The French remake of his 2010 TXTV drama The Reckoning starred Odille Vuillemin and Thiery Neuvic and aired in September 2018. In January 2021 it was announced that Viaplay/Elisa were remaking A Mother's Son in Finland. Retitled Polanski Joel, it broadcast in mid 2022.

==Personal life==
Lang's first wife died by suicide in 2007. Lang and his second wife share five children.

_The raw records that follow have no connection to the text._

(** * create-android-ndk.py: a shallow embedding and its verified properties

    The script downloads an Android NDK archive, unpacks it, deletes every
    component that one build configuration does not need and packs the rest.
    This development embeds the script in Rocq:

    - the file system is a finite map from paths (lists of components) to
      nodes (a plain file with its bytes, or a directory);
    - every statement with an effect (file system, standard output, network,
      subprocess) is a computation in a state-and-failure monad whose failures
      are [sys.exit] and uncaught Python exceptions;
    - what the script only calls (SHA-1, the HTTP server, [unzip], the
      self-extracting installer, [tarfile]) is a variable of the section.

    Modelling conventions.  A path is the list of its components and
    [os.path.join(p, x)] is [p ++ [x]]: selectors are taken to be single path
    components.  Nodes are plain files or directories (no symbolic links, no
    permission bits).  [str.format] is rendered for the strings the script
    computes with (file and archive names, printed sizes); a printed or exit
    message is a template together with its arguments. *)

From Stdlib Require Import ZArith NArith String Ascii List Lia DecimalString.
From stdpp Require Import base gmap strings list fin_maps.

Local Open Scope string_scope.
Local Open Scope N_scope.
Local Open Scope list_scope.
Local Open Scope stdpp_scope.

(** ** Python strings *)

Module Py.

(** [s.startswith(p)], returning what follows the prefix. *)
Fixpoint strip (p s : string) : option string :=
  match p, s with
  | EmptyString, _ => Some s
  | String a p', String b s' => if decide (a = b) then strip p' s' else None
  | String _ _, EmptyString => None
  end.

Definition startswith (s p : string) : bool := bool_decide (is_Some (strip p s)).

(** [s.endswith(p)]. *)
Definition endswith (s p : string) : bool :=
  startswith (String.rev s) (String.rev p).

(** [s.replace(old, new)] for a non-empty [old]: the occurrences of [old] are
    found from the left and do not overlap.  [skip] counts the characters of
    an occurrence already replaced that are still to be passed over. *)
Fixpoint replace_go (old new : string) (skip : nat) (s : string) : string :=
  match s with
  | EmptyString => EmptyString
  | String c s' =>
      match skip with
      | S k => replace_go old new k s'
      | O =>
          if startswith s old
          then new +:+ replace_go old new (Nat.pred (String.length old)) s'
          else String c (replace_go old new 0 s')
      end
  end.

(** With an empty [old], Python puts [new] before every character and at the
    end. *)
Fixpoint intersperse (new s : string) : string :=
  match s with
  | EmptyString => new
  | String c s' => new +:+ String c (intersperse new s')
  end.

Definition replace (s old new : string) : string :=
  match old with
  | EmptyString => intersperse new s
  | String _ _ => replace_go old new 0 s
  end.

(** [str(n)] of a non-negative integer. *)
Definition str_N (n : N) : string := NilZero.string_of_uint (N.to_uint n).

(** [str(x)] of an optional string: [None] prints as its name. *)
Definition str_opt (o : option string) : string :=
  match o with Some s => s | None => "None" end.

(** Truthiness of an optional string: [None] and [''] are false. *)
Definition truthy (o : option string) : bool :=
  match o with Some (String _ _) => true | _ => false end.

(** Occurrence of [pat] somewhere in [s]. *)
Fixpoint occurs (pat s : string) : bool :=
  startswith s pat ||
  match s with
  | EmptyString => false
  | String _ s' => occurs pat s'
  end.

End Py.

(** ** Sizes for display (lines 31-45) *)

(** A Python number as [human_readable_size] returns it: the integer [size]
    itself, or the float [size / unit].  The units are powers of two, so the
    quotient of an integer below 2^53 is the exact dyadic [num / 2^shift]; a
    larger integer is first rounded to 53 significant bits, as the division
    rounds. *)
Inductive pynum :=
| PyInt (n : N)
| PyFloat (num : N) (shift : N).

(** Rounding of [a / b] to the nearest integer, ties to the even one. *)
Definition div_half_even (a b : N) : N :=
  let q := a / b in
  let r := a mod b in
  if 2 * r <? b then q
  else if b <? 2 * r then q + 1
  else if N.even q then q else q + 1.

(** The 53-bit significand of a double nearest to [n], scaled back. *)
Definition round53 (n : N) : N :=
  let bits := N.size n in
  if bits <=? 53 then n
  else let e := bits - 53 in div_half_even n (2 ^ e) * 2 ^ e.

(** [size / 2^shift] in floating point. *)
Definition truediv_pow2 (size shift : N) : pynum := PyFloat (round53 size) shift.

Definition human_readable_size (size : N) : pynum * string :=
  let kb := 1024 in
  let mb := 1024 * kb in
  let gb := 1024 * mb in
  if size <? kb then (PyInt size, "B")
  else if size <? mb then (truediv_pow2 size 10, "KB")
  else if size <? gb then (truediv_pow2 size 20, "MB")
  else (truediv_pow2 size 30, "GB").

(** The hundredths that ['{:.2f}'] prints: the value times 100, rounded half
    to even (an integer is converted to a float first). *)
Definition hundredths (x : pynum) : N :=
  match x with
  | PyInt n => 100 * round53 n
  | PyFloat num shift => div_half_even (100 * num) (2 ^ shift)
  end.

Definition two_digits (n : N) : string :=
  Py.str_N (n / 10) +:+ Py.str_N (n mod 10).

(** ['{:.2f}'.format(x)] *)
Definition format_2f (x : pynum) : string :=
  let h := hundredths x in
  Py.str_N (h / 100) +:+ "." +:+ two_digits (h mod 100).

(** Lines 44-45, from the size that [get_object_size] returned. *)
Definition printable_size (bytes : N) : string :=
  let '(size, suffix) := human_readable_size bytes in
  format_2f size +:+ " " +:+ suffix.

(** ** The world the script runs in *)

Abbreviation path := (list string) (only parsing).

Inductive node :=
| File (data : string)
| Dir.

Global Instance node_eq_dec : EqDecision node.
Proof. solve_decision. Defined.

(** Uncaught Python exceptions, with the path or the call they are about. *)
Inductive exn :=
| FileNotFoundError (p : path)
| NotADirectoryError (p : path)
| IsADirectoryError (p : path)
| FileExistsError (p : path)
| AttributeError
| AssertionError
| ConnectionError (url : string)
| DownloadingFailed (url : string)
| CalledProcessError (argv : list path).

(** An argument of [str.format] in a message that is only displayed. *)
Inductive fmt_arg :=
| FStr (s : string)
| FOpt (o : option string)
| FPath (p : path)
| FList (l : list string)
| FNat (n : nat)
| FExn (e : exn).

(** [template.format(args...)] *)
Record message := Msg { msg_template : string; msg_args : list fmt_arg }.

(** External programs and archive libraries the script calls. *)
Inductive tool :=
| TarExtract (archive dest : path)
| Unzip (archive : path)
| SelfExtract (archive : path).

Inductive event :=
| Print (m : message)
| HttpGet (url : string)
| Sleep (seconds : nat)
| Chmod (p : path)
| Ran (t : tool).

(** What [requests.get(url, stream=True)] and the iteration over the body
    give: the chunks received, and whether the stream broke after them. *)
Inductive response :=
| Unreachable
| NotOk
| Body (chunks : list string) (broken : bool).

Record world := World {
  w_fs : gmap path node;
  w_cwd : path;
  w_trace : list event
}.

Definition requests_of (t : list event) : list string :=
  omap (λ e, match e with HttpGet u => Some u | _ => None end) t.

(** ** Computations: state, [sys.exit] and exceptions *)

Inductive outcome (A : Type) :=
| Ret (a : A)
| Exit (m : message)
| Raise (e : exn).
Arguments Ret {A} a.
Arguments Exit {A} m.
Arguments Raise {A} e.

Definition M (A : Type) : Type := world → outcome A * world.

Definition ret {A} (a : A) : M A := λ w, (Ret a, w).

Definition bind {A B} (c : M A) (k : A → M B) : M B :=
  λ w, match c w with
       | (Ret a, w') => k a w'
       | (Exit m, w') => (Exit m, w')
       | (Raise e, w') => (Raise e, w')
       end.

Notation "'let*' x := c 'in' k" := (bind c (λ x, k))
  (at level 10, x name, c at level 100, k at level 200,
   format "'[v' 'let*'  x  :=  c  'in' '/' k ']'").
Notation "'let*' ' p := c 'in' k" := (bind c (λ x, let 'p := x in k))
  (at level 10, p pattern, c at level 100, k at level 200).
Notation "c >> k" := (bind c (λ _, k))
  (at level 100, k at level 200, right associativity).

Definition sys_exit {A} (template : string) (args : list fmt_arg) : M A :=
  λ w, (Exit (Msg template args), w).

Definition raise {A} (e : exn) : M A := λ w, (Raise e, w).

Definition emit (e : event) : M unit :=
  λ w, (Ret tt, World (w_fs w) (w_cwd w) (w_trace w ++ [e])).

Definition print (template : string) (args : list fmt_arg) : M unit :=
  emit (Print (Msg template args)).

Definition get_fs : M (gmap path node) := λ w, (Ret (w_fs w), w).

Definition put_fs (fs : gmap path node) : M unit :=
  λ w, (Ret tt, World fs (w_cwd w) (w_trace w)).

Definition when (b : bool) (c : M unit) : M unit := if b then c else ret tt.

(** [try: c  except Exception as exc: h(exc)]; [SystemExit] is not an
    [Exception] and passes through. *)
Definition try_except {A} (c : M A) (h : exn → M A) : M A :=
  λ w, match c w with
       | (Raise e, w') => h e w'
       | r => r
       end.

(** [for x in xs: s = body(x, s)] *)
Fixpoint for_each {A S} (body : A → S → M S) (xs : list A) (s : S) : M S :=
  match xs with
  | [] => ret s
  | x :: xs' => let* s' := body x s in for_each body xs' s'
  end.

(** ** The file system *)

Module FS.

(** The rest of [q] after the prefix [p]. *)
Fixpoint strip (p q : path) : option path :=
  match p, q with
  | [], _ => Some q
  | a :: p', b :: q' => if decide (a = b) then strip p' q' else None
  | _ :: _, [] => None
  end.

(** The name of [q] when it is an entry of the directory [p]. *)
Definition child (p q : path) : option string :=
  match strip p q with
  | Some [x] => Some x
  | _ => None
  end.

Definition names (fs : gmap path node) (p : path) : list string :=
  omap (λ kv, child p kv.1) (map_to_list fs).

Definition parent (p : path) : path := removelast p.

(** The entries strictly below [p]. *)
Definition below (fs : gmap path node) (p : path) : gmap path node :=
  filter (λ kv, p `prefix_of` kv.1 ∧ kv.1 ≠ p) fs.

(** [fs] without [p] and everything below it. *)
Definition without (fs : gmap path node) (p : path) : gmap path node :=
  filter (λ kv, ¬ p `prefix_of` kv.1) fs.

Definition file_size (n : node) : N :=
  match n with
  | File data => N.of_nat (String.length data)
  | Dir => 0
  end.

Definition total_size (fs : gmap path node) : N :=
  foldr (λ kv acc, file_size kv.2 + acc) 0 (map_to_list fs).

End FS.

(** ** [os], [os.path] and [shutil] *)

Definition os_getcwd : M path := λ w, (Ret (w_cwd w), w).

He has said that underlying happiness is very little affected by career success.

== Selected work ==
- I, Jack Wright (BBC 2026)
- The Thief, His Wife and the Canoe (Story Films 2022)
- Innocent (TXTV, 2018–2021)
- Dark Heart (Silverprint, 2018)
- Unforgotten (Mainstreet Pictures, 2015–present)
- Undeniable (TXTV, 2014)
- A Mother's Son (ITV Studios 2012)
- Torn (TXTV, 2007)
- Lawless (Company Pictures, 2004)
- Amnesia (Ecosse Films, 2004)

== Awards and nominations ==
- Unforgotten Maximilian Fairley Nominated for 'Breakthrough Award' Royal Television Society 2026
- I, Jack Wright. Nominated Best Drama Series. C21 Awards 2025
- Unforgotten Maximilian Fairley Nominated for 'Breakthrough Performance' Edinburgh TV Festival 2025
- The Thief, His Wife and the Canoe Nominated for best drama Edinburgh TV Festival 2023
- The Thief, His Wife and the Canoe Nominated for best mini series BAFTA 2023
- The Thief, His Wife and the Canoe Monica Dolan nominated best actor Royal Television Society 2023
- The Thief, His Wife and the Canoe. Nominated Best series BPG 2022
- The Thief, His Wife and the Canoe Nominated Best serial 'Broadcast Awards' 2022
- The Thief, His Wife and the Canoe Nominated for Best TV soundtrack at The Ivors
- Unforgotten. Nominated Best drama BAFTA 2021
- Unforgotten Nominated best drama Royal Television Society 2021
- Unforgotten Chris Lang nominated for BPG best writer 2021
- Unforgotten Nominated Best Returning Drama 2021 National Television Awards
- Unforgotten. Alex Jennings nominated Best Supporting Actor BAFTA 2019
- Unforgotten. Chris Lang Nominated Best Crime Drama Writer 2017 London Screenwriters' Festival
- Unforgotten Mark Bonnar Winner of 2017 Best Actor BAFTA Scotland
- Unforgotten Mark Bonnar Winner of BPG award best actor. 2017
- Unforgotten: Tom Courtenay, winner of 2016 BAFTA for best supporting actor
- Unforgotten: Tom Courtenay, nominated for 2016 Royal Television Society award for Best Actor
- Unforgotten:Nicola Walker nominated for BPG award Best Actress 2016
- Unforgotten. Nominated Best English Speaking Drama Series. C21 Awards 2016
- Unforgotten. Nominated Best Casting. C21 Awards 2016
- The Tunnel Winner Best Multi Channel Programme BPG 2014
- The Tunnel Nominated Best Drama Series International Emmy Award2014
- A Mother's Son: nominated Best Single Drama 'Broadcast Awards' 2013
- Torn nominated Best Serial, Royal Television Society 2008
- Amnesia: nominated Best Mini Series at the Edgars 2005
- Wing and a Prayer: Winner of best drama series BAFTA Award 1998
- The Bill. Winner 'Best Original Drama Series' 1995 Writer's Guild of Great Britain.